The Epilogue covers Su-Yong Shu using Ling's Nexus system to hack her brain and take over the body of her daughter to escape the quantum computer cluster.

===Apex===
====Previous====
A new nano cyber drug called Nexus is released in the year 2040. It connects human minds and allows the brain to be programmed. The protagonist Kaden Lane works on the illegal drug and is suddenly entangled in government intrigue. The nanomedicine is the breakthrough to posthumanism which governments and corporations fear and try to stop. Su-Yong Shu, a brilliant Chinese neuroscientist, with a mind uploaded to the network, tries to start a posthuman revolution. Soon Kaden Lane, who is summoned to spy on her, becomes her ally. The US American government hunts both and at the end Su-Yong Shu's physical body dies while her mind is isolated in a Chinese data center. Kaden Lane flees with his friends and makes the nano drugs available for all of humanity. As a result global unrest spreads with terrorists using the nano drug for assassination and governments trying to assassinate Nexus users. Meanwhile, Su-Yong Shu is nearly killed by the Chinese government by cutting off power to the data center. In the end she is rescued by her daughter.

====Apex====
The United States and China in particular and the Earth in general are aroused by disturbances. Unrest and riots spread with Nexus-upgraded protesters and police. Su-Yong Shu, the former dead neuroscientist who stole her daughter's body by downloading herself into it, tries to take over all electronic systems and with them the entire world, recreating it to fit her imagination. The posthumans are called Apex, the climax, and reinstatement of humankind.

==Film adaptions==
The film rights to the novel series were purchased by Paramount in 2013.

==Futurism themes==
The novel is heavily based in, and extends concepts in the author Ramez Naam's 2007 non-fiction work More Than Human: Embracing the promise of biological enhancement, in which the author argues for a technology like the fictional drug Nexus.

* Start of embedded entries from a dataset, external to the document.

Definition smooth_left_1x (m : list Z) (ebx edx edi : Z) : run (list Z) :=
  let eax := bsf32 edx in
  let eax := eax -ₘ 1 in
  if as_i32 eax <? 0 then Done m
  else
    b ← bt_mem m ebx 0 eax;
    if (b : bool) then Done m
    else
      let eax := eax -ₘ 1 in
      b ← (if 0 <=? as_i32 eax then bt_mem m ebx 0 eax else Done false);
      if (b : bool) then Done m
      else
        let eax := eax +ₘ 1 in
        down ← bt_mem m ebx 1 eax;
        if (down : bool) then
          let eax := eax +ₘ 1 in
          down ← bt_mem m ebx 1 eax;
          if negb down then blend_left m edi
          else
            up ← bt_mem m ebx (-1) eax;
            if (up : bool) then Done m
            else
              let eax := eax -ₘ 2 in
              if as_i32 eax <? 0 then blend_left m edi
              else
                down ← bt_mem m ebx 1 eax;
                if negb down then blend_left m edi else smooth_left_up m ebx (eax +ₘ 1) edi
        else smooth_left_up m ebx eax edi.

Definition smooth_right_up (m : list Z) (ebx eax edi : Z) : run (list Z) :=
  up ← bt_mem m ebx (-1) eax;
  if negb up then Done m
  else
    let eax := eax -ₘ 1 in
    up ← bt_mem m ebx (-1) eax;
    if negb up then blend_right m edi
    else
      down ← bt_mem m ebx 1 eax;
      if (down : bool) then Done m
      else
        let eax := eax +ₘ 2 in
        up ← bt_mem m ebx (-1) eax;
        if (up : bool) then Done m else blend_right m edi.

Definition smooth_right_1x (m : list Z) (ebx edx edi : Z) : run (list Z) :=
  let eax := bsf32 edx in
  let eax := eax +ₘ 1 in
  b ← bt_mem m ebx 0 eax;
  if (b : bool) then Done m
  else
    let eax := eax +ₘ 1 in
    b ← bt_mem m ebx 0 eax;
    if (b : bool) then Done m
    else
      let eax := eax -ₘ 1 in
      down ← bt_mem m ebx 1 eax;
      if (down : bool) then
        let eax := eax -ₘ 1 in
        down ← bt_mem m ebx 1 eax;
        if negb down then blend_right m edi
        else
          up ← bt_mem m ebx (-1) eax;
          if (up : bool) then Done m
          else
            let eax := eax +ₘ 2 in
            down ← bt_mem m ebx 1 eax;
            if negb down then blend_right m edi else smooth_right_up m ebx (eax -ₘ 1) edi
      else smooth_right_up m ebx eax edi.
End Pixel.

(** What every square of a scaled character shares.  [esi] is the multiplier; [edi] is the
    start of the row, where the routines put it back. *)
Section Scaled.
Context (color width_x : Z).

(** One turn of a triangle: a run of pixels (or two, one below the other), then the next row. *)
Definition triangle_body (steep : bool) (dy dx : Z) (st : list Z * Z * Z) : run (list Z * Z * Z + list Z) :=
  let '(m, edi, ecx) := st in
  m ← fill_eax_down m edi (as_i32 ecx) color;
  let edi := u32 (edi + dy) in
  m ← (if steep then fill_eax_down m edi (as_i32 ecx) color else Done m);
  let edi := if steep then u32 (edi + dy) else edi in
  let edi := edi +ₘ dx in
  if as_i32 ecx <? 0 then Done (inr m)
  else
    let ecx := ecx -ₘ 1 in
    if as_i32 ecx <? 0 then Done (inr m) else Done (inl (m, edi, ecx)).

===Genetic enhancements===
The genetic enhancements to boost strength, speed, and stamina, as described in Nexus, are likely already possible, argued so by Ramez Naam.

===Operating system backdoor===
The Nexus backdoor that is created by Kade and Rangan in the novel is based on the Karger and Schell Multics backdoor, implemented experimentally by Ken Thompson, co-inventor of the Unix operating system.